Schematic representation of envelope chimeras and their fusion properties. White and black boxes represent domains derived from amphotropic MLV-4070A envelope (A) and ecotropic Moloney-MLV (MO) or Fr-MLV (FR) envelope, respectively. The intracytoplasmic sequences, identical for both MLV classes, are shown as hatched boxes. (A) Domain organization of parental envelope. BD, amino-terminal receptor binding domain; PRO, proline-rich region; C, SU carboxy-terminal domain; TM, transmembrane subunit. Separation between ectodomain and anchor domain (Anc) of the TM subunit is indicated by the thin vertical black bar. The percentage of identical amino acids between each domain is indicated. The black arrow over the 4070A-MLV TM subunit marks the location of a premature stop codon introduced immediately before the R peptide to generate the cell-to-cell fusogenic ARless amphotropic envelope. (B) Chimeric envelope in which single domains were swapped.

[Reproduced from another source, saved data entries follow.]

(** ** Notions for the further properties *)

(** The number of pages a walk that stops at the first item requests: the
    pages up to and including the first one that fails, is the last, or
    holds an item. *)
Fixpoint pages_to_first_item {A} (c : Collection A) : nat :=
  match c with
  | FetchError _ | LastPage _ => 1
  | Page items next =>
      match items with
      | _ :: _ => 1
      | [] => S (pages_to_first_item next)
      end
  end.

(** The page requests among the events of a run, in order. *)
Definition requestsOf (events : list Event) : list Path :=
  omap (λ event, match event with Requested path => Some path | _ => None end) events.

(** * Properties *)

(** ** The monads *)

Lemma Net_bind_eq {A B} (f : A → Net B) (m : Net A) :
  m ≫= f = ((f m.1).1, m.2 ++ (f m.1).2).
Proof.
  destruct m as [a log1]. unfold mbind, Net_bind. simpl.
  by destruct (f a).
Qed.

Lemma Net_bind_fst {A B} (f : A → Net B) (m : Net A) :
  (m ≫= f).1 = (f m.1).1.
Proof. by rewrite Net_bind_eq. Qed.

Lemma Net_bind_snd {A B} (f : A → Net B) (m : Net A) :
  (m ≫= f).2 = m.2 ++ (f m.1).2.
Proof. by rewrite Net_bind_eq. Qed.

Lemma Cmd_bind_Some {A B} (f : A → Cmd B) (a : A) (events : list Event) :
  (Some a, events) ≫= f = ((f a).1, events ++ (f a).2).
Proof. unfold mbind, Cmd_bind. by destruct (f a). Qed.

Lemma Cmd_ret_bind {A B} (f : A → Cmd B) (a : A) : mret a ≫= f = f a.
Proof. unfold mret, Cmd_ret, mbind, Cmd_bind. by destruct (f a). Qed.

Lemma Cmd_bind_None {A B} (f : A → Cmd B) (events : list Event) :
  (None, events) ≫= f = (None, events).
Proof. done. Qed.

Lemma Say_bind {B} (f : unit → Cmd B) (message : Message) :
  ui.Say message ≫= f = ((f ()).1, Said message :: (f ()).2).
Proof. unfold ui.Say. by rewrite Cmd_bind_Some. Qed.

Lemma Failed_bind {A B} (f : A → Cmd B) (message : Message) :
  ui.Failed message ≫= f = (None, [Failed message]).
Proof. done. Qed.

Lemma liftNet_eq {A} (m : Net A) : liftNet m = (Some m.1, Requested <$> m.2).
Proof. by destruct m. Qed.

Lemma liftNet_bind {A B} (f : A → Cmd B) (m : Net A) :
  liftNet m ≫= f = ((f m.1).1, (Requested <$> m.2) ++ (f m.1).2).
Proof. by rewrite liftNet_eq, Cmd_bind_Some. Qed.


(** ** The paginated walk *)

Section walk.
Context {S A : Type}.
Implicit Types (cb : Callback S A) (s : S) (items : list A) (c : Collection A).

Lemma walkItems_app cb s items1 items2 :
  walkItems cb s (items1 ++ items2) =
    if (walkItems cb s items1).2
    then walkItems cb (walkItems cb s items1).1 items2
    else walkItems cb s items1.
Proof.
  revert s. induction items1 as [|x items1 IH]; intros s; simpl; [done|].
  destruct (cb s x) as [s' []]; simpl; [apply IH | done].
Qed.

Lemma walkPages_Page path cb s items next :
  walkPages path cb s (Page items next) =
    if (walkItems cb s items).2
    then ((walkPages path cb (walkItems cb s items).1 next).1,
          path :: (walkPages path cb (walkItems cb s items).1 next).2)
    else (((walkItems cb s items).1, None), [path]).
Proof.
  simpl. unfold mbind, Net_bind, request.
  destruct (walkItems cb s items) as [s' []]; simpl; [|done].
  by destruct (walkPages path cb s' next).
Qed.

(** A walk requests its own collection only, at least once and at most
    once per page. *)
Lemma walkPages_log path cb s c :
  ∃ n, (walkPages path cb s c).2 = replicate n path ∧ 1 ≤ n ≤ page_count c.
Proof.
  revert s. induction c as [e|items|items next IH]; intros s.
  - exists 1. split; [done | simpl; lia].
  - exists 1. split; [done | simpl; lia].
  - rewrite walkPages_Page.
    destruct (walkItems cb s items) as [s' []]; simpl.
    + destruct (IH s') as (n & -> & ?). exists (Datatypes.S n). split; [done | lia].
    + exists 1. split; [done | lia].
Qed.

Lemma walkPages_log_Forall path cb s c :
  Forall (λ p, p = path) (walkPages path cb s c).2.
Proof.
  destruct (walkPages_log path cb s c) as (n & -> & _).
  by apply Forall_replicate.
Qed.

(** The walk is the item loop over the items that precede the first
    failing page; the failure is met unless a callback stopped before. *)
Lemma walkPages_result path cb s c :
  (walkPages path cb s c).1 =
    ((walkItems cb s (all_items c)).1,
     if (walkItems cb s (all_items c)).2 then first_failure c else None).
Proof.
  revert s. induction c as [e|items|items next IH]; intros s.
  - done.
  - simpl. by destruct (walkItems cb s items) as [s' []].
  - rewrite walkPages_Page. cbn [all_items first_failure].
    rewrite walkItems_app.
    destruct (walkItems cb s items) as [s' []]; simpl; [by apply IH | done].
Qed.

(** A callback that never stops sees every item up to the first failing
    page, and every page is requested. *)
Lemma walkItems_always_continues cb s items :
  always_continues cb → (walkItems cb s items).2 = true.
Proof.
  intros Hcb. revert s. induction items as [|x items IH]; intros s; simpl; [done|].
  specialize (Hcb s x). destruct (cb s x) as [s' b]; simpl in *; subst b.
  apply IH.
Qed.

Lemma walkPages_always_continues path cb s c :
  always_continues cb →
  walkPages path cb s c =
    (((walkItems cb s (all_items c)).1, first_failure c),
     replicate (page_count c) path).
Proof.
  intros Hcb. revert s. induction c as [e|items|items next IH]; intros s.
  - done.
  - done.
  - rewrite walkPages_Page. cbn [all_items first_failure page_count].
    rewrite walkItems_app.
    rewrite (walkItems_always_continues cb s items Hcb).
    by rewrite IH.
Qed.

End walk.

(** The conversion that [listDomains] wraps around the callback. *)
Lemma walkItems_fmap {S A B} (f : A → B) (cb : Callback S B) (s : S) (items : list A) :
  walkItems (λ s x, cb s (f x)) s items = walkItems cb s (f <$> items).
Proof.
  revert s. induction items as [|x items IH]; intros s; simpl; [done|].
  destruct (cb s (f x)) as [s' []]; [apply IH | done].
Qed.

(** ** Name resolution *)

Section resolution.
Context (repo : CloudControllerDomainRepository).
Implicit Types (path : Path) (name orgGuid : string).

(** The walk of [findOneWithPath] stops at the first item in stream
    order. *)
Lemma walkPages_findOne {A} (f : A → DomainFields) path (c : Collection A) :
  (walkPages path (λ s r, findOneCallback s (f r)) (false, zeroDomainFields) c).1 =
    match first_item c with
    | inl e => ((false, zeroDomainFields), Some e)
    | inr None => ((false, zeroDomainFields), None)
    | inr (Some r) => ((true, f r), None)
    end.
Proof.
  induction c as [e|items|items next IH].
  - done.
  - by destruct items.
  - rewrite walkPages_Page. destruct items as [|x items]; simpl; [apply IH | done].
Qed.

Lemma findOneWithPath_result path name :
  (findOneWithPath repo path name).1 =
    match first_item (gateway repo path) with
    | inl e => (zeroDomainFields, Some e)
    | inr None => (zeroDomainFields, Some (NewModelNotFoundError "Domain" name))
    | inr (Some r) => (ToFields repo r, None)
    end.
Proof.
  unfold findOneWithPath, listDomains, ListPaginatedResources.
  rewrite Net_bind_fst, walkPages_findOne.
  by destruct (first_item (gateway repo path)) as [e|[r|]].
Qed.

Lemma findOneWithPath_log path name :
  Forall (λ p, p = path) (findOneWithPath repo path name).2.
Proof.
  unfold findOneWithPath, listDomains, ListPaginatedResources.
  rewrite Net_bind_snd.
  apply Forall_app. split; [apply walkPages_log_Forall|].
  match goal with |- context [walkPages ?p ?cb ?s ?c] =>
    destruct (walkPages p cb s c).1 as [[found domain] [e|]] end;
    simpl; [done|]. by destruct found.
Qed.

A summary of fusion and infection properties is shown to the right of the schematic representations. Cell-to-cell fusion activity was determined after transfection of the corresponding envelope expression vector in TELac2 cells and cocultivation with XC or XC-A-ST cells and is indicated as follows: −, absence of syncytia; +, presence of syncytia in XC cells; ++, presence of syncytia for chimeras with the amphotropic BD in both XC and X-A-ST cells (see detailed results in Table 1). Infectivity was tested by using supernatants harvested from stably transfected TELCeB6 packaging cells on XC cells and is indicated as follows: −, titers of less than 10² IU/ml; +, titers of greater than 10⁶ IU/ml.